GIVEN INFORMATION Start Marker

(** ** [_evaluate_selector_quality] *)

(** The cardinality term: [score += ...] by selector type. *)
Definition add_cardinality (selector_type : string) (element_count : nat)
    (score : float) : float :=
  if String.eqb selector_type "jobList" then
    if (1 <=? element_count) && (element_count <=? 2) then (score + 0.3)%float
    else if element_count <=? 5 then (score + 0.2)%float
    else score
  else if in_list selector_type ["jobItem"] then
    if (5 <=? element_count) && (element_count <=? 100) then (score + 0.3)%float
    else if (1 <=? element_count) && (element_count <=? 200) then (score + 0.2)%float
    else score
  else if String.eqb selector_type "nextPage" then
    if element_count =? 1 then (score + 0.3)%float
    else if element_count <=? 3 then (score + 0.2)%float
    else score
  else
    if 0 <? element_count then (score + 0.3)%float else score.

(** The specificity term. *)
Definition add_specificity (specificity : nat) (score : float) : float :=
  if (2 <=? specificity) && (specificity <=? 4) then (score + 0.2)%float
  else if specificity <=? 6 then (score + 0.1)%float
  else score.

Definition _evaluate_selector_quality (selector_type selector : string)
    (elements : list Tag) (soup : Soup) : float :=
  let score := 0.0%float in
  let score := if nonempty elements then (score + 0.4)%float else score in
  let element_count := List.length elements in
  let score := add_cardinality selector_type element_count score in
  let specificity := _calculate_specificity selector in
  let score := add_specificity specificity score in
  let score :=
    if _is_semantically_relevant selector selector_type
    then (score + 0.1)%float else score in
  min_float score 1.0%float.

(** ** [_improve_selector]

    Two attempts, one after the other; [None] says that nothing better
    was found.  A selector that [soup.select] rejects raises out of the
    function. *)
Definition simplify_move (original_selector : string) (elements : list Tag)
    (soup : Soup) : Result (option string) :=
  if 4 <? List.length (split original_selector) then
    let parts := split original_selector in
    let simplified := last parts "" in
    test_elements <- select soup simplified ;;
    if nonempty test_elements
       && (List.length test_elements <=? List.length elements * 2)
    then Ok (Some simplified)
    else Ok None
  else Ok None.

Definition narrow_move (original_selector : string) (elements : list Tag)
    (soup : Soup) : Result (option string) :=
  if 50 <? List.length elements then
    match elements with
    | [] => Ok None
    | first_element :: _ =>
        match tag_parent first_element with
        | None => Ok None
        | Some parent =>
            match tag_class parent with
            | Some (c :: cs) =>
                let parent_class := join "." (c :: cs) in
                let improved :=
                  ("." ++ parent_class ++ " " ++ original_selector)%string in
                test_elements <- select soup improved ;;
                if nonempty test_elements
                   && (List.length test_elements <? List.length elements)
                then Ok (Some improved)
                else Ok None
            | _ => Ok None
            end
        end
    end
  else Ok None.

Definition _improve_selector (original_selector : string)
    (elements : list Tag) (soup : Soup) : Result (option string) :=
  r <- simplify_move original_selector elements soup ;;
  match r with
  | Some simplified => Ok (Some simplified)
  | None => narrow_move original_selector elements soup
  end.

(** ** [_select_best_candidate] *)

Definition candidate_score (candidate : string) (elements : list Tag) : float :=
  let element_count := List.length elements in
  let specificity := _calculate_specificity candidate in
  let score := 0.0%float in
  let score := if (1 <=? element_count) && (element_count <=? 50)
               then (score + 0.5)%float else score in
  let score := if (1 <=? specificity) && (specificity <=? 4)
               then (score + 0.3)%float else score in
  let score := if 0 <? element_count then (score + 0.2)%float else score in
  score.

Fixpoint best_candidate_loop (candidates : list string) (soup : Soup)
    (best_candidate : option string) (best_score : float) : option string :=
  match candidates with
  | [] => best_candidate
  | candidate :: rest =>
      match select soup candidate with
      | Ok elements =>
          if nonempty elements then
            let score := candidate_score candidate elements in
            if PrimFloat.ltb best_score score
            then best_candidate_loop rest soup (Some candidate) score
            else best_candidate_loop rest soup best_candidate best_score
          else best_candidate_loop rest soup best_candidate best_score
      | Raise _ => best_candidate_loop rest soup best_candidate best_score
      end
  end.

GIVEN INFORMATION End Marker

_TRY IT_
How many lines in the records above contain the string "match"? State the number and nothing more.

_PROBLEM SOLUTION_
6